[Collected data]
(* ===== verification/Output.v ===== *)
(** * The output of the command line client (cli/output, cli/cmd/format.go)

    [From] turns a value into rows by reflection, formatters change cells, and
    [To] renders the rows as aligned columns, as JSON or as name-value lines;
    [Select] hands the rows to a selector.  [value] has the kinds of values the
    client shows, as package [reflect] sees them; [sprint] is the verb [%v].
    Parameters: the text of an address, of a time in the local zone, and the
    JSON encoder.  The writer takes everything. *)

From S2P Require Import Prelude GoStrings GoRuntime Model GoText.
From Stdlib Require Import Ascii.

Local Open Scope string_scope.

Module Output.
Definition ErrUnsupportedType : string := "output.ErrUnsupportedType".
Definition ErrNoRows : string := "output.ErrNoRows".

(** ** Values *)

Inductive value :=
  | VNil                                    (* a nil interface *)
  | VPointer (target : option value)
  | VStruct (fields : list (string * value))
  | VSlice (elems : list value)
  | VUnixNano (t : Z)
  | VLabels (l : Labels)
  | VString (s : string)
  | VBool (b : bool).

Record Cell := mkCell { c_Name : string; c_Value : value }.
Notation Row := (list Cell).
Notation Rows := (list (list Cell)).

Inductive Format := Tabular | JSON | KeyValue.
Notation Formatter := (string → value → option value).

Section output.
Context (address : value → string) (rfc3339 : Z → string) (json : list (gmap string value) → string + error).

(** [fmt.Sprintf("%v", v)]. *)
Fixpoint sprint (v : value) : string :=
  match v with
  | VNil => "<nil>"
  | VPointer None => "<nil>"
  | VPointer (Some v) => address v
  | VStruct fields =>
      "{" +:+ join " " ((fix go (l : list (string * value)) : list string :=
                          match l with [] => [] | (_, v) :: l => sprint v :: go l end) fields) +:+ "}"
  | VSlice elems => "[" +:+ join " " (sprint <$> elems) +:+ "]"
  | VUnixNano t => itoa t
  | VLabels l => Labels_String l
  | VString s => s
  | VBool b => if b then "true" else "false"
  end.

(** ** Parsing *)

Fixpoint unwrap (v : value) : value :=
  match v with VPointer (Some v) => unwrap v | v => v end.

(** [Interface] panics on a field that is not exported. *)
Definition exported (name : string) : bool :=
  match name with String c _ => within 65 90 (byte_of c) | EmptyString => false end.

(** [NumField] panics on what is not a struct. *)
Definition parseRow (structVal : value) : result Row :=
  match structVal with
  | VStruct fields =>
      if forallb (λ f, exported f.1) fields then Ok ((λ f, mkCell f.1 f.2) <$> fields) else Panic
  | _ => Panic
  end.
Definition parseStruct (v : value) : result Rows :=
  match parseRow v with Ok r => Ok [r] | Err e => Err e | Panic => Panic | Diverge => Diverge end.

Fixpoint parse_items (l : list value) : result Rows :=
  match l with
  | [] => Ok []
  | v :: l =>
      match parseRow (unwrap v), parse_items l with
      | Ok r, Ok rows => Ok (r :: rows)
      | _, _ => Panic
      end
  end.
Definition parseSlice (elems : list value) : result Rows :=
  match elems with
  | [] => Ok []
  | v :: _ => match unwrap v with VStruct _ => parse_items elems | _ => Err (ESentinel ErrUnsupportedType) end
  end.

Definition parse (v : value) : result Rows :=
  match unwrap v with
  | VNil => Ok []
  | VStruct fields => parseStruct (VStruct fields)
  | VSlice elems => parseSlice elems
  | _ => Err (ESentinel ErrUnsupportedType)
  end.

(** ** The builder *)

Record Builder := mkBuilder { b_rows : Rows; b_format : Format; b_formatters : list Formatter }.

Definition From (v : value) : result Builder :=
  match parse v with
  | Ok rows => Ok (mkBuilder rows Tabular [])
  | Err e => Err e
  | Panic => Panic
  | Diverge => Diverge
  end.

Definition ForName (name : string) (fn : value → value) : Formatter :=
  λ n v, if String.eqb n name then Some (fn v) else None.
(** [ForType[T]]: [cast] is the type assertion [value.(T)]. *)
Definition ForType {T} (cast : value → option T) (fn : T → value) : Formatter :=
  λ _ v, fn <$> cast v.

Definition Builder_Format (b : Builder) (fs : list Formatter) : Builder :=
  mkBuilder (b_rows b) (b_format b) (b_formatters b ++ fs)%list.
Definition As (b : Builder) (f : Format) : Builder := mkBuilder (b_rows b) f (b_formatters b).

Definition format_cell (fs : list Formatter) (c : Cell) : Cell :=
  mkCell (c_Name c) (fold_left (λ v f, default v (f (c_Name c) v)) fs (c_Value c)).
(** It changes the rows of the builder. *)
Definition applyFormatters (b : Builder) : Builder :=
  mkBuilder (map (map (format_cell (b_formatters b))) (b_rows b)) (b_format b) (b_formatters b).

(** [strings.Join(values, "\t")] and a line break for each row. *)
Definition row_text (row : Row) : string := join (String tab "") ((λ c, sprint (c_Value c)) <$> row).
Definition lines_text (lines : list string) : string := fold_right (λ l t, l +:+ String newline t) "" lines.

Definition renderTabular (rows : Rows) : string :=
  match rows with
  | [] => ""
  | row :: _ => tabwriter (lines_text (join (String tab "") (c_Name <$> row) :: (row_text <$> rows)))
  end.

Definition row_object (r : Row) : gmap string value := fold_left (λ o c, <[c_Name c := c_Value c]> o) r ∅.
Definition renderJSON (rows : Rows) : string + error :=
  match json (row_object <$> rows) with
  | inl s => inl (s +:+ String newline "")
  | inr e => inr e
  end.

Definition cell_line (c : Cell) : string := c_Name c +:+ ": " +:+ sprint (c_Value c).
Definition renderKeyValue (rows : Rows) : string :=
  fold_right (λ t rest, t +:+ rest) ""
    (imap (λ i r, (if decide (i = 0) then "" else String newline "") +:+ lines_text (cell_line <$> r)) rows).

(** [To]: what is written, and the builder afterwards. *)
Definition To (b : Builder) : (string + error) * Builder :=
  let b := applyFormatters b in
  (match b_format b with
   | JSON => renderJSON (b_rows b)
   | KeyValue => inl (renderKeyValue (b_rows b))
   | Tabular => inl (renderTabular (b_rows b))
   end, b).

(** [Select], with a selector whose answer may not come. *)
Definition Select (b : Builder) (sel : Rows → option (Z + error)) : option (Z + error) * Builder :=
  match b_rows b with
  | [] => (Some (inr (ESentinel ErrNoRows)), b)
  | _ => let b := applyFormatters b in (sel (b_rows b), b)
  end.

(** ** cli/cmd/format.go *)

Definition timeFormatter : Formatter :=
  ForType (λ v, match v with VUnixNano t => Some t | _ => None end)
    (λ t, VString (if (t =? 0)%Z then "" else rfc3339 t)).
Definition labelsFormatter : Formatter :=
  ForType (λ v, match v with VLabels l => Some l | _ => None end) (λ l, VString (Labels_String l)).

Definition formatOutput (b : Builder) (asJSON : bool) : Builder :=
  if asJSON then As (Builder_Format b [timeFormatter]) JSON
  else As (Builder_Format b [timeFormatter; labelsFormatter]) Tabular.

(** ** Lemmas *)

Lemma split_lines lines :
  Forall (λ l, newline ∉ chars l) lines → split newline (lines_text lines) = (lines ++ [""])%list.
Proof.
  induction 1 as [|l lines Hl _ IH]; [done|]. cbn [lines_text fold_right].
  rewrite split_app_sep by done. fold (lines_text lines). by rewrite IH.
Qed.

Lemma parse_slice_rows elems rows : parse (VSlice elems) = Ok rows → length rows = length elems.
Proof.
  assert (∀ l r, parse_items l = Ok r → length r = length l) as Hitems.
  { induction l as [|v l IH]; simpl; [by intros ? [= <-]|]. intros r.
    destruct (parseRow (unwrap v)), (parse_items l) as [rows'| | |]; try done. intros [= <-]. simpl. by rewrite (IH rows'). }
  unfold parse, parseSlice. simpl. destruct elems as [|v l]; [by intros [= <-]|].
  destruct (unwrap v); try done. apply Hitems.
Qed.
End output.
End Output.
(* ===== verification/ClientCommands.v ===== *)
(** * The commands of the client (cli/cmd)

    Each command as the computation its [RunE] makes: reading the selected
    tenant, connecting with the stored token, calling one service and printing
    the answer.  The state is the files of the client and a trace of what the
    command does outside the process: connections made and closed, calls with
    the connection they go over, text printed.  The server is the class
    [Server]: what it answers to a call, which may depend on when it is made.
    Flags are arguments of the definitions; that required flags are given and
    that arguments are counted before [RunE] runs is cobra's. *)

From S2P Require Import Prelude GoStrings GoRuntime Model World Lifecycle Providers Hierarchy.
From S2P Require Import Config Sql KeyStore KeyVersionStore StoreInvariant StoreTheorems Validator.
From S2P Require Import KeyOperator Orchestrator KeyAction AdminKeys AgentServices Actions.
From S2P Require Import GoText Output Terminal ClientAuth.
From Stdlib Require Import Ascii.

Local Open Scope string_scope.

Module ClientCommands.
Import Actions Output Terminal ClientAuth.

(** ** Calls, events, state *)

(** The requests of the services the client uses. *)
Inductive rpc :=
  | RGetKey (id tenantID : string)
  | RGetParentKeys (id tenantID : string)
  | RGetDescendantKeys (id tenantID : string)
  | RListKeys (req : ListKeysRequest)
  | RActivateKey (req : KeyActionRequest)
  | RAnnounceKey (req : AnnounceKeyRequest)
  | RGetTenant (id : string)
  | RListTenants
  | RCreateTenant (name : string) (labels : Labels)
  | RGetAction (id : string).
(** The client after [select tenant] against that root. *)
Definition selected : client :=
  mkClient (cl_fs (selectTenantCmd (SERVER := root_server root no_groups (λ _, empty_root))
                     dials "srv" no_address utc [uuid0] false screen [] start).2) [].

(** The root before and after the one call that writes. *)
Definition request : AnnounceKeyRequest := mkAnnounceKeyRequest uuid0 "K0" "master" "" "" ∅.
Definition announced : world := (serve root (RAnnounceKey request) empty_root).2.
Definition around (w w' : world) (n : nat) : world := match n with 0 | 1 => w | _ => w' end.
Definition roots : nat → world := around empty_root announced.
#[local] Instance the_root : Server := root_server root no_groups roots.

Definition announce : result () * client :=
  announceKeyCmd dials "srv" no_address utc no_json "K0" "master" "" "" ∅ false selected.
Definition get (id : string) : result () * client :=
  getKeyCmd dials "srv" no_address utc no_json id uuid0 false announce.2.

(** The events before and after the call do not move the root. *)
Definition quiet (e : event) : Prop := match e with EvCall _ _ => False | _ => True end.
Lemma around_history w w' q rest :
  (serve root q w).2 = w' → Forall quiet rest →
  history root (around w w') (EvConnect our_transport :: EvCall our_transport q :: rest).
Proof.
  intros Hw Hq n e He. destruct n as [|[|n]]; [injection He as <-; simpl; rewrite ?Hw; reflexivity..|].
  pose proof (Forall_lookup_1 _ _ n _ Hq He) as H. by destruct e.
Qed.

Lemma announce_trace :
  take 2 (cl_trace announce.2) = [EvConnect our_transport; EvCall our_transport (RAnnounceKey request)] ∧
  Forall quiet (drop 2 (cl_trace announce.2)).
Proof. split; [vm_compute; reflexivity|]. vm_compute. by repeat constructor. Qed.

Lemma announce_history rest : Forall quiet rest → history root roots (cl_trace announce.2 ++ rest).
Proof.
  intros Hr. destruct announce_trace as [Ht Hq]. rewrite <-(take_drop 2 (cl_trace announce.2)), Ht.
  apply around_history; [reflexivity|]. apply Forall_app. split; [exact Hq|exact Hr].
Qed.

Lemma announced_key_is_shown_witness :
  announce.1 = Ok () ∧ ∃ k row, row_of k row ∧ k_Name row = "master" ∧ k_TenantID k = uuid0 ∧
    (get (k_ID k)).1 = Ok () ∧
    cl_trace (get (k_ID k)).2 = (cl_trace announce.2 ++
      [EvConnect our_transport; EvCall our_transport (RGetKey (k_ID k) uuid0);
       EvPrint (renderTabular no_address [key_cells utc false row]); EvClose our_transport])%list.
Proof.
  assert (announce.1 = Ok ()) as Ha by (vm_compute; reflexivity).
  assert (newConnection dials "srv" (cl_fs announce.2) = (Ok our_transport, (newConnection dials "srv" (cl_fs announce.2)).2))
    as Hc by (vm_compute; reflexivity).
  destruct (announced_key_is_shown root no_groups roots dials "srv" no_address utc no_json "K0" "master" "" "" ∅
    selected announce.2) as (req & conn & k & Han & Hreq & Htr & Hget).
  - exact empty_root_wf.
  - vm_compute. reflexivity.
  - rewrite <-(app_nil_r (cl_trace announce.2)). by apply announce_history.
  - unfold announce in *. destruct (announceKeyCmd _ _ _ _ _ _ _ _ _ _ _ _) as [r c]. simpl in *. by rewrite Ha.
  - assert (k_TenantID k = uuid0) as Ht.
    { pose proof (proj1 announce_trace) as E. rewrite Htr in E. cbn in E. injection E as _ _ E.
      rewrite Hreq in E. by injection E. }
    destruct (Hget announce.2 our_transport _ (reflexivity _) (announce_history [EvConnect our_transport] ltac:(by repeat constructor)) Hc)
      as (row & Hrow & Hrun).
    split; [exact Ha|]. exists k, row. split; [exact Hrow|]. split.
    { destruct Hrow as (_ & _ & -> & _). destruct Han as (_ & -> & _). by rewrite Hreq. }
    split; [exact Ht|]. rewrite Ht in Hrun. unfold get. change the_root with (root_server root no_groups roots).
    rewrite Hrun. split; reflexivity.
Defined.
End ClientServerSamples.
End ClientServer.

PROBLEM TO SOLVE.
Wherever the string "VUnixNano" appears in the records above, copy the line it sits in.

RESPONSE FOR THIS EXERCISE.
  | VUnixNano (t : Z)
  | VUnixNano t => itoa t
  ForType (λ v, match v with VUnixNano t => Some t | _ => None end)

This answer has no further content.